Mein Ziel ist es einen Text anzuzeigen, der zwischendrin Hyperlinks besitzt.

Danke im Voraus!


----------



## The_S (26. Apr 2010)

Und dafür benötigst du Leerzeichen? Ich denke mal, das ist handyabhängig und kann eher nicht eingestellt werden.


----------



## martinz01 (26. Apr 2010)

Mindestens auf einem Nokia 5800 und einem Nokia N73 besteht das Problem.

Ich brauche die Leerzeichen, weil ja der Text vor und nach dem Hyperlink nicht ganz "ranrutschen" soll.

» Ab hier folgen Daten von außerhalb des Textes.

Lemma row_sel_scaled (c : Q) (a : NDArray) (i : Z) :
  row_sel (scale_costs c a) i = map (Qmult c) (row_sel a i).
Proof.
  unfold row_sel, scale_costs. simpl. rewrite length_map.
  now rewrite <- (map_nth (map (Qmult c))).
Qed.

Lemma winner_costs_scaled (c : Q) (bd : NDArray) (winners : list Z) :
  Forall2 (λ x y, y == c * x)
    (map Qsum (row_sel bd <$> winners))
    (map Qsum (row_sel (scale_costs c bd) <$> winners)).
Proof.
  induction winners as [|i winners IH]; simpl; constructor; [|done].
  rewrite row_sel_scaled. apply Qsum_map_mult.
Qed.

Lemma Qsign_scaled (c a a' : Q) : 0 < c → a' == c * a → Qsign a' = Qsign a.
Proof.
  intros Hc Ha. unfold Qsign. rewrite Ha.
  destruct (Qcompare_spec a 0) as [H|H|H].
  - apply Qeq_alt. rewrite H. ring.
  - apply Qlt_alt. apply Qlt_le_trans with (c * 0); [now apply Qmult_lt_l|].
    rewrite Qmult_0_r. apply Qle_refl.
  - apply Qgt_alt. now apply Qmult_lt_0_compat.
Qed.

Lemma xdiv_scaled (c a a' b b' : Q) :
  0 < c → a' == c * a → b' == c * b →
  xreal_eqv (xdiv (Finite a') (Finite b')) (xdiv (Finite a) (Finite b)).
Proof.
  intros Hc Ha Hb. simpl.
  destruct (Qeq_bool b' 0) eqn:E', (Qeq_bool b 0) eqn:E.
  - rewrite (Qsign_scaled c a a') by done. now destruct (Qsign a).
  - apply Qeq_bool_iff in E'. apply Qeq_bool_neq in E.
    destruct E. rewrite Hb in E'.
    destruct (Qmult_integral _ _ E') as [H0|H0]; [lra | done].
  - apply Qeq_bool_iff in E. apply Qeq_bool_neq in E'.
    destruct E'. rewrite Hb, E. ring.
  - simpl. apply Qeq_bool_neq in E. rewrite Ha, Hb. field. split; lra.
Qed.

(** X11: the score does not depend on the unit of distance: multiplying
    every entry of the cost array by the same [c > 0] leaves the outcome
    of [group_inefficiency] unchanged, the same exception or an equal
    score. *)
Theorem X11_score_is_scale_invariant (c : Q) (cst : NDArray)
    (winners labels : list Z) (bloc : Z) (size : option Z) :
  0 < c →
  result_eqv xreal_eqv
    (group_inefficiency (scale_costs c cst) winners labels bloc size)
    (group_inefficiency cst winners labels bloc size).
Proof.
  intros Hc.
  assert (Hes : effective_size (scale_costs c cst) winners labels bloc size
                = effective_size cst winners labels bloc size) by done.
  destruct (effective_size cst winners labels bloc size) as [s|e] eqn:Hs.
  2:{ unfold group_inefficiency. rewrite Hes, Hs. done. }
  destruct (decide (s = 0%Z)) as [->|Hnz].
  { unfold group_inefficiency. rewrite Hes, Hs. simpl. reflexivity. }
  destruct (decide (length labels = ncols cst)) as [Hl|Hl].
  2:{ rewrite !(group_inefficiency_mask_mismatch _ _ _ _ _ s) by done.
      done. }
  destruct (select_cols_fits cst labels bloc Hl) as [bd Hbd].
  rewrite (group_inefficiency_outcome _ _ _ _ _ s (scale_costs c bd))
    by (try done; now apply select_cols_scaled).
  rewrite (group_inefficiency_outcome cst _ _ _ _ s bd) by done.
  assert (Hlen : len (scale_costs c cst) = len cst).
  { unfold len, scale_costs. simpl. now rewrite length_map. }
  assert (Hrows : length (rows (scale_costs c cst)) = length (rows cst)).
  { unfold scale_costs. simpl. now rewrite length_map. }
  rewrite Hlen, Hrows.
  destruct (decide (Forall _ winners)) as [Hv|Hv]; [|done].
  case_decide; [|done].
  apply (xdiv_scaled c); [done| |].
  - apply best_of_scaled; [lra|]. apply winner_costs_scaled.
  - apply best_of_scaled; [lra|]. apply candidate_costs_scaled.
Qed.

Lemma X11_witness :
  result_eqv xreal_eqv
    (group_inefficiency (scale_costs (1 # 1000) line_costs) [1; 2]%Z
       [1; 1; 0; 0]%Z 1 None)
    (group_inefficiency line_costs [1; 2]%Z [1; 1; 0; 0]%Z 1 None).
Proof.
  apply (X11_score_is_scale_invariant (1 # 1000) line_costs). reflexivity.
Defined.

End Scaling.

(** ** Entries of the constructed cost arrays *)

Section Entries.
Local Open Scope Q_scope.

Als Workaround werde ich wahrscheinlich *vor* jedem Hyperlink ein Leerzeichen einfügen.


----------



## martinz01 (28. Apr 2010)

Als Workaround habe ich einen Spacer eingefügt, wenn ein StringItem Leerzeichen am Ende enthält.

Hat noch jemand eine andere Idee?


----------